PROBLEM REQUIREMENTS => Pick out all lines in the listing holding the string "EqDecision" and copy them.

■ ■ ■ ■ ■

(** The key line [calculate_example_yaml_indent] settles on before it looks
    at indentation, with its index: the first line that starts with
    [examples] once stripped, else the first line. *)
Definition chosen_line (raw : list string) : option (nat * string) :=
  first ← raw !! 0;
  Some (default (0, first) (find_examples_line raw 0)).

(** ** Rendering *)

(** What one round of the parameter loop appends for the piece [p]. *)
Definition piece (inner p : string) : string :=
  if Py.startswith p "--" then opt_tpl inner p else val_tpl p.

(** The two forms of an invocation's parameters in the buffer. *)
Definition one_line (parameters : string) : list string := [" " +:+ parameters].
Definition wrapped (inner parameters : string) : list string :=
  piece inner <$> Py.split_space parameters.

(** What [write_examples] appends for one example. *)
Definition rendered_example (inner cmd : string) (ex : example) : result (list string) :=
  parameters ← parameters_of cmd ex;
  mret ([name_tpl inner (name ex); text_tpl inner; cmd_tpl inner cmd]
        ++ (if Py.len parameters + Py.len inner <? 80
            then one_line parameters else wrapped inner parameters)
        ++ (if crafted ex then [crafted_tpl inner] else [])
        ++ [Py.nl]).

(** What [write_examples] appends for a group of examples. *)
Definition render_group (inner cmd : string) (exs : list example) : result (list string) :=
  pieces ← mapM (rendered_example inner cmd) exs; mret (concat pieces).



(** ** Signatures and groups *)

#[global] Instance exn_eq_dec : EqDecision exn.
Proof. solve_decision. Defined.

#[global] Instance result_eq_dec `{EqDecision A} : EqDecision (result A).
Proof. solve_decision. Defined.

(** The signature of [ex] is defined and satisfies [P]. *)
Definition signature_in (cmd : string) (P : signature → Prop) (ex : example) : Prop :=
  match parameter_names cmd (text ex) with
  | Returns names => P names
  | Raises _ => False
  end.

■ ■ ■ ■ ■

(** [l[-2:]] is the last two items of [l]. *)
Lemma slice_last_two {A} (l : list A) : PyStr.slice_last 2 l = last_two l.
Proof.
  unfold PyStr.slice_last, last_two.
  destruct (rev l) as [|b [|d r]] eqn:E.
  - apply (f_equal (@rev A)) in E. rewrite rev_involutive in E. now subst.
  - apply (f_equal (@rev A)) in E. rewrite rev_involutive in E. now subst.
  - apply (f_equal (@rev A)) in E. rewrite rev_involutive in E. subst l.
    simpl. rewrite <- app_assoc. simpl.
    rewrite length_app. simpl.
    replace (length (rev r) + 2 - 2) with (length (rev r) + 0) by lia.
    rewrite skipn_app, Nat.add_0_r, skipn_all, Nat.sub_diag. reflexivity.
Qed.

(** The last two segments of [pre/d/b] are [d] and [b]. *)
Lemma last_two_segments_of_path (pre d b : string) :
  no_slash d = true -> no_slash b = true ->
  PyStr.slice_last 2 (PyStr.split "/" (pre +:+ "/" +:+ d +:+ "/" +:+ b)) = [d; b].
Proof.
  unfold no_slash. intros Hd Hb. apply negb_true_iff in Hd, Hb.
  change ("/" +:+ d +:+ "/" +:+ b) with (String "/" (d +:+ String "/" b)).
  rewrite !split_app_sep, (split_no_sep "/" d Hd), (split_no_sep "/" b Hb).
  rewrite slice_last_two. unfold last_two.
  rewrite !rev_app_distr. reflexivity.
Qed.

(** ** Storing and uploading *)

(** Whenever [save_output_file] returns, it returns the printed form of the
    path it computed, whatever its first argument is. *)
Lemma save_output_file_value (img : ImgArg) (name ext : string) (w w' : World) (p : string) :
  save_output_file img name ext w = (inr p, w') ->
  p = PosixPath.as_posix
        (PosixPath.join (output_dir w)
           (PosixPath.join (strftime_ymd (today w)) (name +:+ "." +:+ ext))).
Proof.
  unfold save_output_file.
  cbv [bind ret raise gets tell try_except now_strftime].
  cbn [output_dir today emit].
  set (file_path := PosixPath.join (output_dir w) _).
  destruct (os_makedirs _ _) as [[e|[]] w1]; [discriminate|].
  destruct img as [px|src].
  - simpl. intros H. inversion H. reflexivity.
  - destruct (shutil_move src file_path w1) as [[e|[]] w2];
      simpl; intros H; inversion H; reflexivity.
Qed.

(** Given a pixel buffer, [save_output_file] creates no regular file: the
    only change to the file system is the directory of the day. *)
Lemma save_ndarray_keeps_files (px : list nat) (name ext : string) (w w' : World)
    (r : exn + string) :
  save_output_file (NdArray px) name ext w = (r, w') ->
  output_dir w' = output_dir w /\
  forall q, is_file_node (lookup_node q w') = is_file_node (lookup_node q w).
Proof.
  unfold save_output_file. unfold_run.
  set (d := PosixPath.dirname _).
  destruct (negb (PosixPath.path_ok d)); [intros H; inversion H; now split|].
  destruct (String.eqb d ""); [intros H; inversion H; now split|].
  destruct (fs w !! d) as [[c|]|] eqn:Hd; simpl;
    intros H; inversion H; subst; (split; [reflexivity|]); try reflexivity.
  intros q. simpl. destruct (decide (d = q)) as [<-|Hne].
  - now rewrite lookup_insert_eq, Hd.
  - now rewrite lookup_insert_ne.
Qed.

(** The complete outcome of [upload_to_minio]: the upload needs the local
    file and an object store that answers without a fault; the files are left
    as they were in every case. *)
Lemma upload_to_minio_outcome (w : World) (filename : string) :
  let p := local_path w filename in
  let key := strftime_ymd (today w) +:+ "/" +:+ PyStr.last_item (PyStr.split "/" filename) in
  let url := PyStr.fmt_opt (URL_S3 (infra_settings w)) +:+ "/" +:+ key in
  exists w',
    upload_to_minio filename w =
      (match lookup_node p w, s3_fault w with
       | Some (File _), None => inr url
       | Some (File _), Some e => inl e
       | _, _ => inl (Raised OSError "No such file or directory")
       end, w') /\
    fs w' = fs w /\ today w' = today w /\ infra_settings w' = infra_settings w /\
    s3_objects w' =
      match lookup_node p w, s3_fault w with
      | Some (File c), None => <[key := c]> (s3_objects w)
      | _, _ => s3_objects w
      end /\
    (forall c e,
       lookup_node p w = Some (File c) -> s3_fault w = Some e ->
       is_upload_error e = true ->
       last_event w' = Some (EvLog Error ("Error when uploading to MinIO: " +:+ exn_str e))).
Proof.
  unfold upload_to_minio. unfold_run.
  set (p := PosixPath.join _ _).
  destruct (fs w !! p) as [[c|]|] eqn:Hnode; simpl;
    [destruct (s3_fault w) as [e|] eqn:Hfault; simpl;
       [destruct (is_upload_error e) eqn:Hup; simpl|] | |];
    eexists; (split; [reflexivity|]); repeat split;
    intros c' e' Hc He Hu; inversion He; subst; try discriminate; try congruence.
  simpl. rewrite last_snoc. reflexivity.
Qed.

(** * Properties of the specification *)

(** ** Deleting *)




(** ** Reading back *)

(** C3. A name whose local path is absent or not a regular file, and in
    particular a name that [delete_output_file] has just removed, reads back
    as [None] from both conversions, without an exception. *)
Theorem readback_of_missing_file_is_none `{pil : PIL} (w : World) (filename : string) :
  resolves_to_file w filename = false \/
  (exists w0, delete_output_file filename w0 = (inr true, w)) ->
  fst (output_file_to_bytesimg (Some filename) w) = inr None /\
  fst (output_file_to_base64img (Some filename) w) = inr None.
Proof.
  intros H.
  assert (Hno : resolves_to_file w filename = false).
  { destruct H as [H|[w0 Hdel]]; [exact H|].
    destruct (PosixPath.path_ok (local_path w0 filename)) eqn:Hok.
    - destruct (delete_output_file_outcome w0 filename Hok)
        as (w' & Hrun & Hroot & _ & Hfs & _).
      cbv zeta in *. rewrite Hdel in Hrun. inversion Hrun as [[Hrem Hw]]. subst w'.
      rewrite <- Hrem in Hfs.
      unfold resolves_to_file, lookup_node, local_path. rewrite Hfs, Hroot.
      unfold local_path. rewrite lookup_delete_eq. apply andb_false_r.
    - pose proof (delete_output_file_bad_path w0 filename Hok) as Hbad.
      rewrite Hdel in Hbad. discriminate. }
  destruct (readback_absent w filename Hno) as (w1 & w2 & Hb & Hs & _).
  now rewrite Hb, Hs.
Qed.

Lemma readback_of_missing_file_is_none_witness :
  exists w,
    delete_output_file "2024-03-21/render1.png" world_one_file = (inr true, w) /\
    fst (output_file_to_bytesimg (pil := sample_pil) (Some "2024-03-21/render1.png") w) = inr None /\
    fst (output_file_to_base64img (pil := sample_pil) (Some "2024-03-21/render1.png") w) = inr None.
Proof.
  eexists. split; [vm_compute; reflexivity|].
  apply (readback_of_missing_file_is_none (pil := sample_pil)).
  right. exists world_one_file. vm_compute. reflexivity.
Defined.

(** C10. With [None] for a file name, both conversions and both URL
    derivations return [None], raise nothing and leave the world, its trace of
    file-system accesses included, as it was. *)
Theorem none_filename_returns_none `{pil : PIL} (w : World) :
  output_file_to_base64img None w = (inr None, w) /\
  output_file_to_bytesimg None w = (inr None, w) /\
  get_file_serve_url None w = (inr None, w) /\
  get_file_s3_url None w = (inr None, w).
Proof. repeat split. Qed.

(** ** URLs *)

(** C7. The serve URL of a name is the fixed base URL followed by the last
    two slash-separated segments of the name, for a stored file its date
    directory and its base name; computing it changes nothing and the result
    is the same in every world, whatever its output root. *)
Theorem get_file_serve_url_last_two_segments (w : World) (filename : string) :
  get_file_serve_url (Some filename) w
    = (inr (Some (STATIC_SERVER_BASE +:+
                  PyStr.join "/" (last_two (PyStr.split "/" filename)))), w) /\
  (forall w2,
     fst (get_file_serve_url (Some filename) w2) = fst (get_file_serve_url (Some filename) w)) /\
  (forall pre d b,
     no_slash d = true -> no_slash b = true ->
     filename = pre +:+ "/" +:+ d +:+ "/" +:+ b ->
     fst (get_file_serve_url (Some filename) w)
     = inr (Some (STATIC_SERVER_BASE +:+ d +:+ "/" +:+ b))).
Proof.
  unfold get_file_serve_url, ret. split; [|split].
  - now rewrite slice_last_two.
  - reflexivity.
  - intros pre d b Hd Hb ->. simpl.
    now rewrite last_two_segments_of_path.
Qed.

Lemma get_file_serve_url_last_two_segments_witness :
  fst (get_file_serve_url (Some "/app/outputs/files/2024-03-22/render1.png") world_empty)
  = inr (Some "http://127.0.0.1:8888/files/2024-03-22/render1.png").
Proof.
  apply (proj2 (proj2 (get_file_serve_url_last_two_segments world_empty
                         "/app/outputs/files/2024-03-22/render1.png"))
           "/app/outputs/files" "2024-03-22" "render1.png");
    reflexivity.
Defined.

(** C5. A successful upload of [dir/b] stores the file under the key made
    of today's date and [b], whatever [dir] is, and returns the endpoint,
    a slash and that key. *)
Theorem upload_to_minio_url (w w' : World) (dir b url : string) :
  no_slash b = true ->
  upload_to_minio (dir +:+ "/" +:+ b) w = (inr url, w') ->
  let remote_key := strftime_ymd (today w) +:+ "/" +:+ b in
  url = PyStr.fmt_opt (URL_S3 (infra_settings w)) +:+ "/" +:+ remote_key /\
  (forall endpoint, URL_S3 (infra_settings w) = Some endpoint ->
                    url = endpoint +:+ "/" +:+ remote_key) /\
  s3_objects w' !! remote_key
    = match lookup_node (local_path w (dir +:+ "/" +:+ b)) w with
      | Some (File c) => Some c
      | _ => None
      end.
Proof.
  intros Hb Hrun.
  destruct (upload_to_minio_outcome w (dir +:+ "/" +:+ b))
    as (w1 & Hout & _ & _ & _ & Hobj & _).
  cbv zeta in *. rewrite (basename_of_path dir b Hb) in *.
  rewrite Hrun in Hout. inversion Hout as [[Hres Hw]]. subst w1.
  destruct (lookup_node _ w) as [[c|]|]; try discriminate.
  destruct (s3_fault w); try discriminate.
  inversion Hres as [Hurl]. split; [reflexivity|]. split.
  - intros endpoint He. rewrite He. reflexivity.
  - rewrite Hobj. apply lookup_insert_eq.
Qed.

■ ■ ■ ■ ■

YOUR SOLUTION =>
#[global] Instance exn_eq_dec : EqDecision exn.
#[global] Instance result_eq_dec `{EqDecision A} : EqDecision (result A).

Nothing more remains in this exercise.